(* ===== verification/LinkSignalSafe.v ===== *)
(** * Direct links: the invariant of the interleavings

    What holds in every reachable world of LinkSignal.v, in particular what a handler may
    rely on at each of its steps, and that the steps inside the mutex keep it. *)

From Stdlib Require Import ZArith Lia.
From stdpp Require Import numbers base gmap sets list relations.
From S2P Require Import Prelude MachineInt LinkManager LinkInvariant LinkManagerProps LinkPurge LinkSignal LinkSignalProps.

Local Open Scope Z_scope.
Local Open Scope svm_scope.

(** ** The invariant *)

(** The target whose linking count, or publishing count, the holder has raised. *)
Definition linking_target (h : Holder) : option Z :=
  match h with
  | LinkCounted _ r _ | LinkValid _ r _ | LinkCommitted _ r _ | LinkActive _ r _ => Some (ls_guest_target r)
  | LinkEnd t => Some t
  | _ => None
  end.
Definition publishing_target (h : Holder) : option Z :=
  match h with PublishCounted rec | PublishEnd rec _ => Some (lt_guest_target rec) | _ => None end.

Definition counts_ok (m : LinkManager) (h : Holder) : Prop :=
  forall t x, lm_signal_targets m !! t = Some x ->
    st_linking_count x = (if decide (linking_target h = Some t) then 1 else 0) /\
    st_publishing_count x = (if decide (publishing_target h = Some t) then 1 else 0).

Definition generation_at (m : LinkManager) (t : Z) : option Z := st_active_generation <$> lm_signal_targets m !! t.

(** The node of a site is dead. *)
Definition dead_site (m : LinkManager) (k : LinkSiteKey) : Prop :=
  forall n node, lm_signal_sites m !! k = Some n -> node_at m n = Some node -> ss_live node = false.

Definition record_of (m : LinkManager) (site : LinkSiteKey) (t : Z) : Prop :=
  exists r, lm_sites m !! site = Some r /\ ls_guest_target r = t.

Definition in_generations (m : LinkManager) (g : Z) : Prop := 0 < g < lm_next_target_generation m.

Definition holder_ok (m : LinkManager) (h : Holder) : Prop :=
  match h with
  | LinkCounted site r g => record_of m site (ls_guest_target r) /\ is_Some (lm_signal_targets m !! ls_guest_target r)
  | LinkValid site r g | LinkCommitted site r g | LinkActive site r g =>
      record_of m site (ls_guest_target r) /\ is_Some (lm_targets m !! ls_guest_target r) /\ in_generations m g /\
      (generation_at m (ls_guest_target r) = Some g \/ generation_at m (ls_guest_target r) = Some kSignalInvalidatingGeneration)
  | PublishCounted rec => in_generations m (lt_generation rec) /\ is_Some (lm_signal_targets m !! lt_guest_target rec)
  | PublishEnd rec _ => in_generations m (lt_generation rec) /\ is_Some (lm_signal_targets m !! lt_guest_target rec)
  | KillSites _ ks _ | WaitReaders _ ks | EraseSites _ ks => forall k, k ∈ ks -> dead_site m k
  | _ => True
  end.

(** No publication older than [n] is under way for [t], [t] being invalidated. *)
Definition no_old_publication (m : LinkManager) (h : Holder) (t n : Z) : Prop :=
  forall rec, h = PublishCounted rec -> lt_guest_target rec = t -> n <= lt_generation rec.

(** [t] has been invalidated: what is current is at least [n]. *)
Definition invalidated (m : LinkManager) (h : Holder) (t n : Z) : Prop :=
  (forall g, generation_at m t = Some g -> g = 0 \/ g = kSignalInvalidatingGeneration \/ n <= g) /\
  (no_old_publication m h t n \/ generation_at m t = Some kSignalInvalidatingGeneration).

(** No commit to a generation older than [n] is under way. *)
Definition settled (h : Holder) (t n : Z) : Prop :=
  forall site r g, h = LinkValid site r g -> ls_guest_target r = t -> n <= g.

(** The word of a node is the unlinked one or a branch not older than [n]. *)
Definition clean (written : gmap nat Z) (n : Z) (k : nat) : Prop :=
  match written !! k with None => True | Some g => n <= g end.

(** The live nodes from [b] on are clean. *)
Definition clean_from (m : LinkManager) (home : list Z) (written : gmap nat Z) (t n : Z) (b : nat) : Prop :=
  forall k, live_node m home t k -> (b <= k)%nat -> clean written n k.

(** The node is registered, and its site is not waiting to be erased. *)
Definition held (m : LinkManager) (h : Holder) (c : nat) : Prop :=
  registered m c /\ forall o rest k, h = EraseSites o rest -> k ∈ rest -> lm_signal_sites m !! k <> Some c.

Definition walk_ok (w : World) (t n : Z) (second : bool) (b : nat) : Prop :=
  invalidated (w_m w) (w_holder w) t n /\
  (second = true -> settled (w_holder w) t n /\ clean_from (w_m w) (w_home w) (w_written w) t n b).

Definition handler_ok (w : World) (h : Handler) : Prop :=
  match h with
  | HFind t n => n <= lm_next_target_generation (w_m w)
  | HLoadPublishing t n | HStore t n => n <= lm_next_target_generation (w_m w) /\ is_Some (lm_signal_targets (w_m w) !! t)
  | HLoadActive t n => n <= lm_next_target_generation (w_m w) /\ is_Some (lm_signal_targets (w_m w) !! t) /\
      no_old_publication (w_m w) (w_holder w) t n
  | HHead t n second => n <= lm_next_target_generation (w_m w) /\ is_Some (lm_signal_targets (w_m w) !! t) /\
      invalidated (w_m w) (w_holder w) t n /\ (second = true -> settled (w_holder w) t n)
  | HLive t n second cur => n <= lm_next_target_generation (w_m w) /\ is_Some (lm_signal_targets (w_m w) !! t) /\
      (forall c, cur = Some c -> w_home w !! c = Some t) /\
      walk_ok w t n second (match cur with Some c => S c | None => 0 end)
  | HExchange t n second c | HPatch t n second c => n <= lm_next_target_generation (w_m w) /\ is_Some (lm_signal_targets (w_m w) !! t) /\
      w_home w !! c = Some t /\ held (w_m w) (w_holder w) c /\ walk_ok w t n second (S c)
  | HNext t n second c => n <= lm_next_target_generation (w_m w) /\ is_Some (lm_signal_targets (w_m w) !! t) /\
      w_home w !! c = Some t /\ walk_ok w t n second c
  | HWait t n => n <= lm_next_target_generation (w_m w) /\ is_Some (lm_signal_targets (w_m w) !! t) /\ invalidated (w_m w) (w_holder w) t n
  | HFinish t n => n <= lm_next_target_generation (w_m w) /\ walk_ok w t n true 0
  end.

Record world_ok (w : World) : Prop := {
  wo_shape : shape_ok (w_m w) (w_home w) (w_written w);
  wo_next : 0 < lm_next_target_generation (w_m w) <= kSignalInvalidatingGeneration;
  wo_targets : forall t r, lm_targets (w_m w) !! t = Some r ->
    in_generations (w_m w) (lt_generation (tr_target r)) /\ is_Some (lm_signal_targets (w_m w) !! t);
  wo_counts : counts_ok (w_m w) (w_holder w);
  wo_holder : holder_ok (w_m w) (w_holder w);
  wo_readers : w_readers w = size (w_handlers w);
  wo_handlers : forall i h, w_handlers w !! i = Some h -> handler_ok w h
}.

(** ** Steps seen by the handlers *)

(** What a step may do without disturbing a handler that does not take it. *)
Record harmless (w w' : World) : Prop := {
  hm_next : lm_next_target_generation (w_m w) <= lm_next_target_generation (w_m w');
  hm_targets : forall t, is_Some (lm_signal_targets (w_m w) !! t) -> is_Some (lm_signal_targets (w_m w') !! t);
  hm_home : forall c t, w_home w !! c = Some t -> w_home w' !! c = Some t;
  hm_publication : forall t n, n <= lm_next_target_generation (w_m w) ->
    no_old_publication (w_m w) (w_holder w) t n -> no_old_publication (w_m w') (w_holder w') t n;
  hm_invalidated : forall t n, n <= lm_next_target_generation (w_m w) ->
    invalidated (w_m w) (w_holder w) t n -> invalidated (w_m w') (w_holder w') t n;
  hm_settled : forall t n, invalidated (w_m w) (w_holder w) t n -> settled (w_holder w) t n -> settled (w_holder w') t n;
  hm_clean : forall t n k, settled (w_holder w) t n -> live_node (w_m w') (w_home w') t k ->
    clean (w_written w') n k \/ live_node (w_m w) (w_home w) t k /\ (clean (w_written w) n k -> clean (w_written w') n k);
  hm_held : forall c, held (w_m w) (w_holder w) c -> held (w_m w') (w_holder w') c
}.

Lemma walk_harmless w w' t n second b : harmless w w' -> n <= lm_next_target_generation (w_m w) -> walk_ok w t n second b -> walk_ok w' t n second b.
Proof.
  intros Hh Hn [Hi Hs]. split; [by apply (hm_invalidated _ _ Hh)|]. intros E. destruct (Hs E) as [Hset Hc].
  split; [by apply (hm_settled _ _ Hh)|]. intros k Hk Hb.
  destruct (hm_clean _ _ Hh t n k Hset Hk) as [|[Hk' Himp]]; [done|]. by apply Himp, Hc.
Qed.

Lemma handler_harmless w w' h : harmless w w' -> handler_ok w h -> handler_ok w' h.
Proof.
  intros Hh Hok. pose proof (hm_next _ _ Hh) as Hn. pose proof (hm_targets _ _ Hh) as Ht. pose proof (hm_home _ _ Hh) as Ho.
  assert (Hle : forall n, n <= lm_next_target_generation (w_m w) -> n <= lm_next_target_generation (w_m w')) by lia.
  destruct h; simpl in *; destruct_and?; split_and?; eauto using hm_publication, hm_invalidated, hm_settled, hm_held, walk_harmless.
Qed.
(* ===== verification/CodeSerial.v ===== *)
(** * Serialized code units

    Model of the first half of runtime/backend/code_serial.h and code_serial.cpp: the unit that the
    disk cache stores ([SerialUnit]: host code, guest blocks, relocations, direct-link sites, fault
    sites), [WriteUnit], and [ReadUnit] with its checks.  A [BlobWriter] is its buffer and a
    [BlobReader] the bytes that are left.

    A read that fails makes [ReadUnit] return false, whatever it has stored in the unit by then:
    a reader answers [Ok None].  [Err EUndefined] is a [memcpy] outside the code.

    The second half states and proves the format.  [Codec write rd ok]: on every input, [rd] returns, and
    it yields a value and the rest of the input exactly when the value satisfies [ok] and the input is
    what [write] makes of it, with that rest.  The codec of [ReadUnit] is composed from those of
    integers, byte strings and counted lists. *)

From Stdlib Require Import ZArith Lia.
From stdpp Require Import numbers base list.
From S2P Require Import Prelude MachineInt LinkManager.

Local Open Scope Z_scope.
Local Open Scope svm_scope.

(** ** The unit *)

Definition kNone32 : Z := 2 ^ 32 - 1.

(** [Relocation]; [kind] and [use] are the [u16]s of [RelocKind] and [RelocUse]. *)
Record Relocation := mkReloc {
  r_code_offset : Z;
  r_inst_count : Z;
  r_reg : Z;
  r_kind : Z;
  r_use : Z;
  r_addend : Z;
  r_recorded_value : Z
}.

Definition HostImageAbs64 : Z := 1.
Definition UseBranchTarget : Z := 1.
Definition UseMemoryBase : Z := 2.
(* ===== verification/JitCache.v ===== *)
(** * The disk cache of translations

    Model of the file of runtime/backend/jit_cache.cpp: [JitDiskCache::Save] writes a header with the
    validity key and a hash of the payload, the slots of the dispatch table and the units;
    [JitDiskCache::Load] checks the header, replays the slots and reads the units.  [HashBytes] and
    [ValidityKey] are those of code_serial.cpp, [HashGuestRange] compares the guest code a block was
    translated from.

    The units are kept in an [unordered_map]: they are a list here, in the order of its iteration.
    The key and the feature hash of a module are computed from the configuration, files and the
    environment: parameters.  What [ReviveUnit] does with a unit is left out but for the hash it compares
    the guest bytes with; the entry contracts it restores are in FunctionEntry.v. *)

From Stdlib Require Import ZArith Lia.
From stdpp Require Import numbers base gmap list.
From S2P Require Import Prelude MachineInt CodeSerial TranslateTable TranslateTableProps.

Local Open Scope Z_scope.
Local Open Scope svm_scope.

(** ** Hashes and the key *)

Definition kFnvPrime : Z := 0x100000001B3.
Definition kFnvOffset : Z := 0xCBF29CE484222325.

Definition HashBytes (data : list Z) (seed : Z) : Z := foldl (fun h b => wrap 64 (Z.lxor h b * kFnvPrime)) seed data.

Record ValidityKey := mkKey {
  vk_format_version : Z;
  vk_build_id : Z;
  vk_config_hash : Z;
  vk_env_hash : Z;
  vk_guest_id : Z
}.

#[export] Instance ValidityKey_eq_dec : EqDecision ValidityKey.
Proof. solve_decision. Defined.

Record CacheHeader := mkHeader {
  ch_magic : list Z;
  ch_key : ValidityKey;
  ch_payload_size : Z;
  ch_payload_hash : Z
}.

(** "SVMJITC" and 1. *)
Definition kMagic : list Z := [83; 86; 77; 74; 73; 84; 67; 1].

(** ** [Save] *)

Definition write_header (h : CacheHeader) : list Z :=
  ch_magic h ++ U64 (vk_format_version (ch_key h)) ++ U64 (vk_build_id (ch_key h)) ++ U64 (vk_config_hash (ch_key h)) ++
  U64 (vk_env_hash (ch_key h)) ++ U64 (vk_guest_id (ch_key h)) ++ U64 (ch_payload_size h) ++ U64 (ch_payload_hash h).

Definition write_slot (s : Z * Z) : list Z := U64 (fst s) ++ U32 (snd s).

(** Key and index of the entries [ForEachEntry] visits. *)
Definition table_slots (t : TranslateTable) : list (Z * Z) := (fun e => (snd (fst e), fst (fst e))) <$> ForEachEntry t.

Definition write_payload (slots : list (Z * Z)) (units : list SerialUnit) : list Z :=
  foldl WriteUnit (U64 (Z.of_nat (length slots)) ++ flat_map write_slot slots ++ U64 (Z.of_nat (length units))) units.

Definition Save (key : ValidityKey) (t : TranslateTable) (units : list SerialUnit) : list Z :=
  let payload := write_payload (table_slots t) units in
  write_header (mkHeader kMagic key (Z.of_nat (length payload)) (HashBytes payload kFnvOffset)) ++ payload.

(** ** [Load] *)

Definition rd_header : Reader CacheHeader :=
  magic <~ rd_bytes 8;;
  version <~ rd_U64;;
  build <~ rd_U64;;
  config <~ rd_U64;;
  env <~ rd_U64;;
  guest <~ rd_U64;;
  size <~ rd_U64;;
  hash <~ rd_U64;;
  rd_ret (mkHeader magic (mkKey version build config env guest) size hash).

Definition header_ok (key : ValidityKey) (h : CacheHeader) (payload : list Z) : bool :=
  bool_decide (ch_magic h = kMagic) && bool_decide (ch_key h = key) && (ch_payload_size h =? Remaining payload) &&
  (HashBytes payload kFnvOffset =? ch_payload_hash h).

Definition rd_slot : Reader (Z * Z) := key <~ rd_U64;; index <~ rd_U32;; rd_ret (key, index).

Definition rd_slots : Reader (list (Z * Z)) :=
  n <~ rd_U64;;
  (fun bs => if Remaining bs / 12 <? n then Ok None else rd_times (Z.to_nat n) rd_slot bs).

(** The units up to the first that is not read; whether that is all of them. *)
Fixpoint read_units (fuel : nat) (n : Z) (bs : list Z) : Res (list SerialUnit * bool) :=
  if n <=? 0 then Ok ([], true)
  else match fuel with
       | O => Err EFuel
       | S fuel' =>
           r <-? ReadUnit bs;
           match r with
           | Some (u, rest) => q <-? read_units fuel' (n - 1) rest; Ok (u :: fst q, snd q)
           | None => Ok ([], false)
           end
       end.

(** A rejected file, with the table it leaves; or the units handed to [ReviveUnit], and whether all units were read. *)
Inductive LoadResult :=
| Ignored (t : TranslateTable)
| Loaded (units : list SerialUnit) (complete : bool) (t : TranslateTable).

Definition revivable (feature_hash : Z -> Z) (u : SerialUnit) : bool :=
  negb (bool_decide (su_blocks u = [])) && (su_feature_hash u =? feature_hash (su_guest_start u)).
(** MOVK extends one. *)
Lemma extend_ok insn off p c : ReadInst code off = Ok insn -> IsMoveWide insn = true -> off < Z.of_nat (length code) ->
  MoveWideOpc insn = 3 -> pd_state p = Known -> entry_ok off (MoveWideRd insn) p ->
  entry_ok (off + 4) (MoveWideRd insn) (mkPending Known (Z.lor (Z.land (pd_value p) (move_keep insn)) (move_field insn)) (pd_first_offset p)
    (wrap 32 (pd_inst_count p + 1)) c).
Proof using Hsize.
  intros Hr Hm Hoff Hop HK [Hreg Hp]. destruct (Hp HK) as (H1 & H2 & H3 & m & Ho & Hcount & Hobs).
  pose proof (moves_range code (MoveWideRd insn) (pd_first_offset p) m) as Hmr. split; [done|]. intros _. simpl. rewrite wrap_small by lia.
  split_and!; [done|done|lia|]. exists (S m). split; [lia|].
  assert (Hnext : moves code (MoveWideRd insn) (pd_first_offset p) (S m) = pd_inst_count p + 1).
  { rewrite moves_snoc, Ho, (move_to insn), Z.eqb_refl, Hcount by done. done. }
  split; [done|]. intros Hc r Hro Hrreg.
  assert (Hfull : pd_inst_count p = Z.of_nat m).
  { destruct (decide (pd_inst_count p < Z.of_nat m)) as [Hlt|]; [|lia].
    pose proof (moves_contiguous code (MoveWideRd insn) (pd_first_offset p) m (Z.to_nat (pd_inst_count p + 1)) ltac:(by rewrite Z2Nat.id by lia) ltac:(lia)). lia. }
  replace (Z.to_nat (pd_inst_count p + 1)) with (S (Z.to_nat (pd_inst_count p))) by lia.
  eapply (observe_snoc code r (Z.to_nat (pd_inst_count p)) 0 0 (pd_value p) insn); [|lia|lia| |done|done|done].
  - apply Hobs; [|done|done]. intros k Hk. apply Hc. lia.
  - rewrite Hro, <- Hr. f_equal. lia.
Qed.

Lemma scan_relative_same size off insn s s1 : scan_relative size off insn s = inr s1 ->
  sn_pending s1 = sn_pending s /\ sn_candidates s1 = sn_candidates s.
Proof. unfold scan_relative. intros H. repeat case_match; simplify_eq; done. Qed.

Lemma invalidate_sub reg s r p : sn_pending (invalidate reg s) !! r = Some p -> sn_pending s !! r = Some p.
Proof. unfold invalidate. destruct (reg <? 31); [|done]. simpl. by intros [_ H]%lookup_delete_Some. Qed.

Lemma invalidate_candidates reg s : sn_candidates (invalidate reg s) = sn_candidates s.
Proof. unfold invalidate. by destruct (reg <? 31). Qed.

Lemma scan_move_ok insn off s : scan_ok off s -> ReadInst code off = Ok insn -> IsMoveWide insn = true -> off mod 4 = 0 -> 0 <= off < Z.of_nat (length code) ->
  scan_ok (off + 4) (scan_move_wide off insn s).
Proof using Hsize.
  intros [Hp Hc] Hr Hm Hmod Hoff. pose proof (MoveWideRd_range insn) as Hrd. unfold scan_move_wide.
  assert (Hother : forall reg p, reg <> MoveWideRd insn -> sn_pending s !! reg = Some p -> entry_ok (off + 4) reg p).
  { intros reg p Hne Hl. apply entry_step; [by apply Hp|]. rewrite (move_to insn) by done. lia. }
  destruct (Z.leb_spec 31 (MoveWideRd insn)) as [H31|H31].
  { split; [|done]. intros reg p Hl. apply Hother; [|done]. destruct (Hp reg p Hl). lia. }
  assert (Hset : forall p, entry_ok (off + 4) (MoveWideRd insn) p -> scan_ok (off + 4) (count_materialization (set_reg (MoveWideRd insn) p s))).
  { intros p Hnew. split; [|done]. simpl. intros reg q. rewrite lookup_insert. case_decide as E; [intros [= <-]; by subst reg|]. intros Hl. by apply Hother. }
  destruct (Z.eqb_spec (MoveWideOpc insn) 3) as [Hop|Hop]; [|by apply Hset, start_ok; lia || done].
  destruct (sn_pending s !! MoveWideRd insn) as [p|] eqn:Hl; [|apply Hset, opaque_ok; lia].
  case_bool_decide as HK; [|apply Hset, opaque_ok; lia]. apply Hset, extend_ok; [done|done|lia|done|done|by apply Hp].
Qed.

Lemma scan_branch_ok insn off s s' : scan_ok off s -> ReadInst code off = Ok insn -> IsMoveWide insn = false -> off < Z.of_nat (length code) ->
  scan_branch_register image insn s = inr s' -> scan_ok (off + 4) s'.
Proof using Hsize.
  intros Hs Hr Hm Hoff. unfold scan_branch_register. pose proof (not_move _ _ Hr Hm) as Hno.
  destruct (if BranchRegRn insn <? 31 then _ else None) as [p|] eqn:Hl.
  - destruct (BranchRegRn insn <? 31); [|done]. case_bool_decide as HO; [done|]. destruct (ImageContains image (pd_value p)) eqn:Hin; [|done].
    intros [= <-]. apply (scan_ok_step off s); [done|done| |].
    + simpl. intros reg q [_ H]%lookup_delete_Some. by left.
    + simpl. apply Forall_app. split; [apply Hs|]. constructor; [|done].
      eapply entry_candidate; [by apply Hs|done| |done]. by destruct (pd_state p).
  - intros [= <-]. apply (scan_ok_step off s); [done|done|by left|apply Hs].
Qed.

Lemma scan_load_store_ok insn off s : scan_ok off s -> ReadInst code off = Ok insn -> IsMoveWide insn = false -> off < Z.of_nat (length code) ->
  scan_ok (off + 4) (scan_load_store image insn s).
Proof using Hsize.
  intros Hs Hr Hm Hoff. unfold scan_load_store. pose proof (not_move _ _ Hr Hm) as Hno.
  set (s1 := match (if LoadStoreRn insn <? 31 then _ else None) with Some p => _ | None => s end).
  assert (Hs1 : scan_ok (off + 4) s1).
  { unfold s1. destruct (if LoadStoreRn insn <? 31 then _ else None) as [p|] eqn:Hl; [|by apply (scan_ok_step off s); [..|apply Hs]; auto].
    destruct (LoadStoreRn insn <? 31); [|done]. destruct (_ && negb (pd_consumed p)) eqn:E; [|by apply (scan_ok_step off s); [..|apply Hs]; auto].
    apply andb_true_iff in E as [[HK%bool_decide_eq_true Hin]%andb_true_iff _]. destruct Hs as [Hp Hc]. pose proof (Hp _ _ Hl) as He.
    apply (scan_ok_step off s); [done|done| |].
    - simpl. intros reg q. rewrite lookup_insert. case_decide as Hreg; [|by left]. intros [= <-]. right. subst reg.
      apply entry_step; [|done]. exact He.
    - simpl. apply Forall_app. split; [done|]. constructor; [|done]. by eapply entry_candidate. }
  assert (Hinv : forall reg s2, scan_ok (off + 4) s2 -> scan_ok (off + 4) (invalidate reg s2)).
  { intros reg s2 [Hp Hc]. split; [|by rewrite invalidate_candidates]. intros r p H%invalidate_sub. by apply Hp. }
  destruct (_ =? 0x28000000); by repeat apply Hinv.
Qed.

Lemma scan_inst_ok insn off s s' : scan_ok off s -> ReadInst code off = Ok insn -> off mod 4 = 0 -> 0 <= off < Z.of_nat (length code) ->
  scan_inst image (Z.of_nat (length code)) off insn s = inr s' -> scan_ok (off + 4) s'.
Proof using Hsize.
  intros Hs Hr Hmod Hoff. unfold scan_inst. destruct (_ || _); [done|]. destruct (IsLiteralLoad insn); [done|].
  destruct (scan_relative _ off insn s) as [|s1] eqn:Hrel; [done|]. apply scan_relative_same in Hrel as [E1 E2].
  assert (Hs1 : scan_ok off s1) by (unfold scan_ok; by rewrite E1, E2). clear Hs.
  destruct (IsMoveWide insn) eqn:Hm; [intros [= <-]; by apply scan_move_ok|]. pose proof (not_move _ _ Hr Hm) as Hno.
  destruct (IsOrrImm insn && _).
  { intros [= <-]. apply (scan_ok_step off s1); [done|done| |by destruct (_ <? _); apply Hs1]. simpl. intros reg p.
    destruct (Z.ltb_spec (OrrRd insn) 31); [|by left]. simpl. rewrite lookup_insert. case_decide as E; [|by left]. intros [= <-]. right.
    apply opaque_ok. subst reg. unfold OrrRd. rewrite land_1F. split; [by apply Z.mod_pos_bound|]. unfold OrrRd in *. by rewrite land_1F in *. }
  destruct (IsBrOrBlr insn); [by apply scan_branch_ok; try lia|]. destruct (IsLoadStoreGroup insn); intros [= <-].
  - apply scan_load_store_ok; try done. lia.
  - apply (scan_ok_step off s1); [done|done|intros reg p H%invalidate_sub; by left|rewrite invalidate_candidates; apply Hs1].
Qed.

Lemma scan_loop_ok n off s r : scan_ok off s -> off mod 4 = 0 -> 0 <= off -> off + 4 * Z.of_nat n <= Z.of_nat (length code) ->
  scan_loop image code n off s = Ok r -> match r with inr s' => Forall candidate_ok (sn_candidates s') | inl _ => True end.
Proof using Hsize.
  revert off s. induction n as [|n IH]; intros off s Hs Hmod Hoff Hlen; cbn [scan_loop]; [intros [= <-]; apply Hs|].
  destruct (ReadInst code off) as [insn|] eqn:Hr; [|done]. cbn [rbind].
  destruct (scan_inst image _ off insn s) as [x|s'] eqn:Hi; [by intros [= <-]|]. unfold kInstSize.
  apply IH; [eapply scan_inst_ok; [done|done|done|lia|done]| |lia|lia]. Z.to_euclidean_division_equations. lia.
Qed.
End ScanSound.

(** What is known of a relocation the scanner has recorded. *)
Definition scanned (code : list Z) (image : HostImageInfo) (r : Relocation) : Prop :=
  r_kind r = HostImageAbs64 /\ 0 <= r_reg r < 31 /\ r_code_offset r mod 4 = 0 /\ 0 <= r_code_offset r < 2 ^ 18 /\ 1 <= r_inst_count r < 2 ^ 16 /\
  0 <= r_addend r < hi_size image /\ r_recorded_value r = hi_base image + r_addend r /\
  (contiguous code (r_reg r) (r_code_offset r) (r_inst_count r) ->
   observes code (r_reg r) (r_code_offset r) (Z.to_nat (r_inst_count r)) (r_recorded_value r)).

Definition image_ok (image : HostImageInfo) : Prop := 0 <= hi_base image /\ 0 <= hi_size image /\ hi_base image + hi_size image < 2 ^ 64.

Lemma scan_relocs code image window bls res : Z.of_nat (length code) < 2 ^ 18 -> image_ok image ->
  ScanCodeUnit code image window bls = Ok res -> sr_ok res = true -> Forall (scanned code image) (sr_relocs res) /\ hi_size image <> 0.
Proof.
  intros Hsize (Hbase & Hsz & Htop) H Hok. unfold ScanCodeUnit in H. destruct (_ || _); [by injection H as <-|].
  destruct (Z.eqb_spec (hi_size image) 0) as [|Hne]; [by injection H as <-|]. split; [|done].
  destruct (_ && _); [by injection H as <-|]. destruct (adjacent_find _); [by injection H as <-|]. destruct (existsb _ _); [by injection H as <-|].
  apply rbind_ok in H as (r & Hloop & H). destruct r as [x|s].
  - injection H as <-. exfalso. revert Hloop Hok. clear. generalize (Z.to_nat (Z.of_nat (length code) / kInstSize)) 0 (mkScan ∅ [] (merge_sort Z.le bls) 0).
    intros n. induction n as [|n IH]; intros off s; cbn [scan_loop]; [done|]. destruct (ReadInst code off) as [insn|]; [|done]. cbn [rbind].
    destruct (scan_inst image _ off insn s) as [y|s'] eqn:Hi; [|by apply IH]. intros [= <-]. revert Hi.
    unfold scan_inst, scan_relative, scan_branch_register. repeat case_match; intros; simplify_eq; done.
  - apply (scan_loop_ok code image Hsize) in Hloop; [|split; [intros reg p; simpl; by rewrite lookup_empty|constructor]|done|done|].
    2: { unfold kInstSize. pose proof (Z.mul_div_le (Z.of_nat (length code)) 4 ltac:(lia)). pose proof (Z.div_pos (Z.of_nat (length code)) 4 ltac:(lia) ltac:(lia)). lia. }
    destruct (negb _); [by injection H as <-|]. destruct (unused_constant image s); injection H as <-; [done|]. simpl.
    apply Forall_fmap. eapply Forall_impl; [exact Hloop|]. intros c (H1 & H2 & H3 & H4 & H5 & H6). unfold scanned, reloc_of. simpl.
    unfold ImageContains in H5. rewrite (wrap_small 64 (_ + _)) in H5 by lia. rewrite !wrap_small by lia. split_and!; done || lia.
Qed.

====

From the line holding "vk_build_id : Z;" to the line holding "Definition write_header (h", inclusive, restate each line above exactly as written.

• _Exercise output_
  vk_build_id : Z;
  vk_config_hash : Z;
  vk_env_hash : Z;
  vk_guest_id : Z
}.

#[export] Instance ValidityKey_eq_dec : EqDecision ValidityKey.
Proof. solve_decision. Defined.

Record CacheHeader := mkHeader {
  ch_magic : list Z;
  ch_key : ValidityKey;
  ch_payload_size : Z;
  ch_payload_hash : Z
}.

(** "SVMJITC" and 1. *)
Definition kMagic : list Z := [83; 86; 77; 74; 73; 84; 67; 1].

(** ** [Save] *)

Definition write_header (h : CacheHeader) : list Z :=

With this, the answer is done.